Look below for the line containing "Definition __page_size : Z"; from there through the line containing "Definition KERNEL_VMEM_END : Z", both lines included, please set down each line exactly and nothing else.

(Saved entries)
──────
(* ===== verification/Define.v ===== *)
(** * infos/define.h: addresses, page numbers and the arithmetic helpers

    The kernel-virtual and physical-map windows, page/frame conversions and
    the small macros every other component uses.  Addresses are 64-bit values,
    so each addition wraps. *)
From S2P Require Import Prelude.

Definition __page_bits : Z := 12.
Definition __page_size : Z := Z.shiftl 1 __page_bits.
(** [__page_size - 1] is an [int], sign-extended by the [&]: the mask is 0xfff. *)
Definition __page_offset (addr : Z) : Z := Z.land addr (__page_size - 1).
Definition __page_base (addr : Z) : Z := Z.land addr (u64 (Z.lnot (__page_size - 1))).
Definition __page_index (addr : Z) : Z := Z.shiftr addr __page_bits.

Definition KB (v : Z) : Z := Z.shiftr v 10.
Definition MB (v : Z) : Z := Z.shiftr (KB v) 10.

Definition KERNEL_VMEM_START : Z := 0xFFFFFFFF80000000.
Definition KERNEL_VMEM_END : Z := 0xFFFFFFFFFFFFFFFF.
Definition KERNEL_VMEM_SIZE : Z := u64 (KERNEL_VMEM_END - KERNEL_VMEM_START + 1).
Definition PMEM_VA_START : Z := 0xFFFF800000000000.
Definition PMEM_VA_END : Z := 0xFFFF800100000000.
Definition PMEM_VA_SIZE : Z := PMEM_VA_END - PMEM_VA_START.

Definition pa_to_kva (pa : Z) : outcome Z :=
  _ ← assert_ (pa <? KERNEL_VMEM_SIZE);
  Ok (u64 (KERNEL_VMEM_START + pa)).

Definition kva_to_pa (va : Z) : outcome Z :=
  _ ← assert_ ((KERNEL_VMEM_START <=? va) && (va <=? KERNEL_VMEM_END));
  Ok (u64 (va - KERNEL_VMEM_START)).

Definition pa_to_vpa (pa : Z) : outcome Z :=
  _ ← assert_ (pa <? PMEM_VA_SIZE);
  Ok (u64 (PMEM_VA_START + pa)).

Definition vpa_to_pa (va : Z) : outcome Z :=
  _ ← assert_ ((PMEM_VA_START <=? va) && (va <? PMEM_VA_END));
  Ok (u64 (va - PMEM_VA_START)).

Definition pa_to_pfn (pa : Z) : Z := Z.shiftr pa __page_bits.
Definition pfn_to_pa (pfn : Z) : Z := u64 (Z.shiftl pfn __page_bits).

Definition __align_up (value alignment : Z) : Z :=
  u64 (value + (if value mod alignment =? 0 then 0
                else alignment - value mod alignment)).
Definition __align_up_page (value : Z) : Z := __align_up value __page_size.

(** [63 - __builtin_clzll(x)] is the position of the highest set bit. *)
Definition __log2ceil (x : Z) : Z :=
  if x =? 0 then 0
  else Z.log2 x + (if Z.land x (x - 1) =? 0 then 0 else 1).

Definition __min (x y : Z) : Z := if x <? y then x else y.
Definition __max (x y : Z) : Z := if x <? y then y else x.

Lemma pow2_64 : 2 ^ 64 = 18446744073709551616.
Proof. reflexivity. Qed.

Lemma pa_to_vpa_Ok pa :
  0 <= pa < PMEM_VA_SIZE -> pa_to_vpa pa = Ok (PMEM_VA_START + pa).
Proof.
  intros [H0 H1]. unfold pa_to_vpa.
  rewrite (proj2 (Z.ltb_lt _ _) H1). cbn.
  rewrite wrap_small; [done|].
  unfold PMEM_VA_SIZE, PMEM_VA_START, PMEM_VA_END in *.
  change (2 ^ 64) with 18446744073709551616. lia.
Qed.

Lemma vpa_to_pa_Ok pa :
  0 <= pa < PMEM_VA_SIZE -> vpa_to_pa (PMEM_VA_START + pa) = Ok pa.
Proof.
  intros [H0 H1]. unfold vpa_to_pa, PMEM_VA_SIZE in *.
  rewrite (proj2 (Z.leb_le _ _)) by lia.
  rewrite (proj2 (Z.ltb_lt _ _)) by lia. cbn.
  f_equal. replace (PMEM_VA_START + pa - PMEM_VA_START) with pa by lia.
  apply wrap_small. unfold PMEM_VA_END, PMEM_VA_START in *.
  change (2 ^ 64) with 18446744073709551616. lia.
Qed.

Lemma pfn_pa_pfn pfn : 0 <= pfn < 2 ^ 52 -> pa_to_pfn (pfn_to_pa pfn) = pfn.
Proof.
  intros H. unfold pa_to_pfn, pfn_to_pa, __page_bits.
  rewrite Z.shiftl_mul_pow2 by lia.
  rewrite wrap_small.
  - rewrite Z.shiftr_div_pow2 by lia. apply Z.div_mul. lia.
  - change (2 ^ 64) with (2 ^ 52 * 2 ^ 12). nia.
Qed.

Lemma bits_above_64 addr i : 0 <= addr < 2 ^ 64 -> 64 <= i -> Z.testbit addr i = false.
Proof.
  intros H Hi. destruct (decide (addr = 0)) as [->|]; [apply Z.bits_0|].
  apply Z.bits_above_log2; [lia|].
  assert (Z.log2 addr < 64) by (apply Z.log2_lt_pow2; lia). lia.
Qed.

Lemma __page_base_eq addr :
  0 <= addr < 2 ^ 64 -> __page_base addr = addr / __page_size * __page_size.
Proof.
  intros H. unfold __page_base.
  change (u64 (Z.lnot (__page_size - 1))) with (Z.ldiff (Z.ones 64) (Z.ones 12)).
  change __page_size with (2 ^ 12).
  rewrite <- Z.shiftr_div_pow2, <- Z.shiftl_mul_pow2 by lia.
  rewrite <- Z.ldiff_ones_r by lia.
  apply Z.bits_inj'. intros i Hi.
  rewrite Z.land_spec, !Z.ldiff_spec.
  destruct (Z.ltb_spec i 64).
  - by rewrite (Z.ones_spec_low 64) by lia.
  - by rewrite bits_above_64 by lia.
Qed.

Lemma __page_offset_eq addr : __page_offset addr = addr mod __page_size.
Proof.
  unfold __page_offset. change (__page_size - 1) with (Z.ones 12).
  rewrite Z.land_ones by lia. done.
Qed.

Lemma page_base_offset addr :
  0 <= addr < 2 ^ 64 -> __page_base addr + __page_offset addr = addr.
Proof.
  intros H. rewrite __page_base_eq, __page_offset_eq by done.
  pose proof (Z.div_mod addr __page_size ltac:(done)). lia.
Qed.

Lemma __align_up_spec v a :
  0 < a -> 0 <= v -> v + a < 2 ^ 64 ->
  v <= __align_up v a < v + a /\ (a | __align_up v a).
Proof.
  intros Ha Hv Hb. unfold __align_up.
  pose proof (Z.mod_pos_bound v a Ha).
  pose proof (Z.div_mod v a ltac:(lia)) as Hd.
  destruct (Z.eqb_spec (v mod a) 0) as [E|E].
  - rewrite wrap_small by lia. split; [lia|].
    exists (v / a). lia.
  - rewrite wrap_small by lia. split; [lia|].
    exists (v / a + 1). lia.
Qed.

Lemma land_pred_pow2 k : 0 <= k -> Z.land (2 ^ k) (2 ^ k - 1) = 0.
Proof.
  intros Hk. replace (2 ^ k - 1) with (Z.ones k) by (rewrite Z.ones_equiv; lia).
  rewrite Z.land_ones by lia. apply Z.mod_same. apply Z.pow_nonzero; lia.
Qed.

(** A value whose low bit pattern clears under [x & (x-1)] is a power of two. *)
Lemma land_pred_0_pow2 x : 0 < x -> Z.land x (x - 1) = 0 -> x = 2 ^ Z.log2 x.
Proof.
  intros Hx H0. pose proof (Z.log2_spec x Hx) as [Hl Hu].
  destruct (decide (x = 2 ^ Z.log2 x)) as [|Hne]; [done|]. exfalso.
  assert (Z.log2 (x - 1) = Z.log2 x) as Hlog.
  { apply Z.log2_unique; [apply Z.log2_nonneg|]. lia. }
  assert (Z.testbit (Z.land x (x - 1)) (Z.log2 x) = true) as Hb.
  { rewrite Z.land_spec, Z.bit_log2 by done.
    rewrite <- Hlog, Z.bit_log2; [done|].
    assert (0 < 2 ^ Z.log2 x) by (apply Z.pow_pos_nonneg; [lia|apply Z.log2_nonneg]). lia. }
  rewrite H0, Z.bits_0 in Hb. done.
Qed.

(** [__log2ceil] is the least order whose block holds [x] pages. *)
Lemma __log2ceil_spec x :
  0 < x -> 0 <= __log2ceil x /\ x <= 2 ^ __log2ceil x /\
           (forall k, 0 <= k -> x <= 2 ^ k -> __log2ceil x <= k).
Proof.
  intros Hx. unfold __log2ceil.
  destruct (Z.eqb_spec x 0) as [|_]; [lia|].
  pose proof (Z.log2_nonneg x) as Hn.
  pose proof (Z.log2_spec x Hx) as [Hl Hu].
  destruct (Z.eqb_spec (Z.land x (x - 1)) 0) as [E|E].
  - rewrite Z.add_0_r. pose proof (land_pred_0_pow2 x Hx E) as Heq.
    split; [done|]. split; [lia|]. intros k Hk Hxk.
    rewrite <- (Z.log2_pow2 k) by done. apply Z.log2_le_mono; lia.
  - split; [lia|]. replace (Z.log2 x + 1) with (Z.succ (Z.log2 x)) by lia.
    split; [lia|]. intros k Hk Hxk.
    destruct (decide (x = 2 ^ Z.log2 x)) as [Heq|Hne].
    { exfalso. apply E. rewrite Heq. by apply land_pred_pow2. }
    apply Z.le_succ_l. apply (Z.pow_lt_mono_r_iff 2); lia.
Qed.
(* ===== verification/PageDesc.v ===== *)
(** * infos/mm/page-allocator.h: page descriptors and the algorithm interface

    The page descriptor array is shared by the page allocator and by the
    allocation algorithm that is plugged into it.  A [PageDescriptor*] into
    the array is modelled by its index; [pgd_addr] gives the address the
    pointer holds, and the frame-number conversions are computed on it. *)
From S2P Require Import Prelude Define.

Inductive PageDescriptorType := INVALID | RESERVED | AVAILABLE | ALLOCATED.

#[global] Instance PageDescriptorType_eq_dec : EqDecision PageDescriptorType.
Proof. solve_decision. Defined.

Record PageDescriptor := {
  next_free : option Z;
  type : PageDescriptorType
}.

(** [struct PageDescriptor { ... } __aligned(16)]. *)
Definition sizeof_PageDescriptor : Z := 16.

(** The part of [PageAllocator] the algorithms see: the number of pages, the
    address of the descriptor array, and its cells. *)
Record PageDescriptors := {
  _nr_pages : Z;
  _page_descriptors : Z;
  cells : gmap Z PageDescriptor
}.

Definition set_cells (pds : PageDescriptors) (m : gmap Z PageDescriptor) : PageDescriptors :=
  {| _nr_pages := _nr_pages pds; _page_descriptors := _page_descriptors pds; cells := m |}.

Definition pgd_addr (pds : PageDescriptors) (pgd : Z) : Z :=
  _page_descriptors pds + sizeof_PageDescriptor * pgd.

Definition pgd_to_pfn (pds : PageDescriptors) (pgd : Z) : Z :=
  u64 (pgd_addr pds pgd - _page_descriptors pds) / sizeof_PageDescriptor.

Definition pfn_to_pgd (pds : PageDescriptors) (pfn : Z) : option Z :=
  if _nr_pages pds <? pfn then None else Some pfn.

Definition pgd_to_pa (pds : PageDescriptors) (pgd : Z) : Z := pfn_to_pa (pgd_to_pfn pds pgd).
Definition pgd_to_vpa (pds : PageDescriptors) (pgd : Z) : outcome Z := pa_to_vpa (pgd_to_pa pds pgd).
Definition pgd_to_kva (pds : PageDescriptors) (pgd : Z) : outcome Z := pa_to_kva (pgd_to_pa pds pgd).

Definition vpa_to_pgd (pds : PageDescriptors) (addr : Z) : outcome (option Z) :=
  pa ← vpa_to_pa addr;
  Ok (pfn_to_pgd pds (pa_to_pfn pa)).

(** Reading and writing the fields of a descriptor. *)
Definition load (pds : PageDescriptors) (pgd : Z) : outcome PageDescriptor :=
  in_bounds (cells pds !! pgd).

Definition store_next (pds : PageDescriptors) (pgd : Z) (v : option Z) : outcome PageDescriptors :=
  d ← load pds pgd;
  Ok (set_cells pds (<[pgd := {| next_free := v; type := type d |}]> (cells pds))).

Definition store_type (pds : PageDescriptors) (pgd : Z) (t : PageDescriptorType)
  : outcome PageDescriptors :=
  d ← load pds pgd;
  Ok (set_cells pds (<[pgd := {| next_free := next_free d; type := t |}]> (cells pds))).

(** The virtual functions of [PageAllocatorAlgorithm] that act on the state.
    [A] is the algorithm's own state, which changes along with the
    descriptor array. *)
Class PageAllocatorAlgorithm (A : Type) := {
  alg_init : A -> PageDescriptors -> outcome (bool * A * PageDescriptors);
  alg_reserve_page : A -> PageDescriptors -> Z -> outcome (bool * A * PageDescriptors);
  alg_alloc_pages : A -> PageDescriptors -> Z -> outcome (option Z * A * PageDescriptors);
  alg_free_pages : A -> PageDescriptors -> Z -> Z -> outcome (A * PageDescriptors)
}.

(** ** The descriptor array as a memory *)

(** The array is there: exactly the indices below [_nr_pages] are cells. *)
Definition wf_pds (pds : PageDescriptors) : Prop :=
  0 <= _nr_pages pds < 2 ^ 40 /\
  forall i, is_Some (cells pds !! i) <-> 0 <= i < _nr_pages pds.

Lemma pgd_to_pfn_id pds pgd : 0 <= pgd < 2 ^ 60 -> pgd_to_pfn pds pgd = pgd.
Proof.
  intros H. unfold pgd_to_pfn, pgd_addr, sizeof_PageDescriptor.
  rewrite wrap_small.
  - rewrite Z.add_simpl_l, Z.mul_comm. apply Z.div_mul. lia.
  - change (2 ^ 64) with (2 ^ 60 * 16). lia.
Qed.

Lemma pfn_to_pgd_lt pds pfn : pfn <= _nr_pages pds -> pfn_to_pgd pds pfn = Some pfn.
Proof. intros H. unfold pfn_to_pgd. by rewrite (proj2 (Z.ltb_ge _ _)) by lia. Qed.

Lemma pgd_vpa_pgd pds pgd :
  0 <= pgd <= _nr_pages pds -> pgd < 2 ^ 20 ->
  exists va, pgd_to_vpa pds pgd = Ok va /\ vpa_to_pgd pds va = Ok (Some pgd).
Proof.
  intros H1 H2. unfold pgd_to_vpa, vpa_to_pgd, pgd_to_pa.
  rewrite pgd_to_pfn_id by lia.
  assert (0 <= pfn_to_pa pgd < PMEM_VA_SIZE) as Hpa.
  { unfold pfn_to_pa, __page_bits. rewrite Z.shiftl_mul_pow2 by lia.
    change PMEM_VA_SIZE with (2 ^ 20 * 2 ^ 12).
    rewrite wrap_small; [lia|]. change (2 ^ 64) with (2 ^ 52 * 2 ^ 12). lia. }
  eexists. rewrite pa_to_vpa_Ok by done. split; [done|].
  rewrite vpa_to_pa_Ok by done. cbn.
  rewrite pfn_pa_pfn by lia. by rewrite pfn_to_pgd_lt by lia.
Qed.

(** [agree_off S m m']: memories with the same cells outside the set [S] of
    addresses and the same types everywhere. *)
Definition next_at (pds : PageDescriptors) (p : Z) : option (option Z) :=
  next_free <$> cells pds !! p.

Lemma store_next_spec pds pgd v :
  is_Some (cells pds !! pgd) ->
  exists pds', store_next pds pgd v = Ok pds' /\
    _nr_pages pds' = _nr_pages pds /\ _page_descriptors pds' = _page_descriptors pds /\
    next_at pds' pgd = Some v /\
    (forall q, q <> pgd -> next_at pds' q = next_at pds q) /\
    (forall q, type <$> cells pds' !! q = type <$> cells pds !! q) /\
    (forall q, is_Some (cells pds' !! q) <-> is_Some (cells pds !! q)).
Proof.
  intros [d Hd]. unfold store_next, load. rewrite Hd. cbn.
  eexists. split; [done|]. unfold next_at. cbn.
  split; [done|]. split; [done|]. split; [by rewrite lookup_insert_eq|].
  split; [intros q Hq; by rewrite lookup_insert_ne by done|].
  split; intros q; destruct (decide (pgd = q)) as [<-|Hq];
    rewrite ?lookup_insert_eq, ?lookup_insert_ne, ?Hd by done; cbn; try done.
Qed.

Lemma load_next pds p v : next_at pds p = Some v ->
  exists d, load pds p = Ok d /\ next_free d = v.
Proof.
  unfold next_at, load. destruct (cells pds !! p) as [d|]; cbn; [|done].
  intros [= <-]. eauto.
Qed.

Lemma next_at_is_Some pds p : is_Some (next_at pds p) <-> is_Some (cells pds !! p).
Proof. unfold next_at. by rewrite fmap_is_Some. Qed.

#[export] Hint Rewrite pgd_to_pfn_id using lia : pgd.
──────
- **SOLVED PROBLEM**
Definition __page_size : Z := Z.shiftl 1 __page_bits.
(** [__page_size - 1] is an [int], sign-extended by the [&]: the mask is 0xfff. *)
Definition __page_offset (addr : Z) : Z := Z.land addr (__page_size - 1).
Definition __page_base (addr : Z) : Z := Z.land addr (u64 (Z.lnot (__page_size - 1))).
Definition __page_index (addr : Z) : Z := Z.shiftr addr __page_bits.

Definition KB (v : Z) : Z := Z.shiftr v 10.
Definition MB (v : Z) : Z := Z.shiftr (KB v) 10.

Definition KERNEL_VMEM_START : Z := 0xFFFFFFFF80000000.
Definition KERNEL_VMEM_END : Z := 0xFFFFFFFFFFFFFFFF.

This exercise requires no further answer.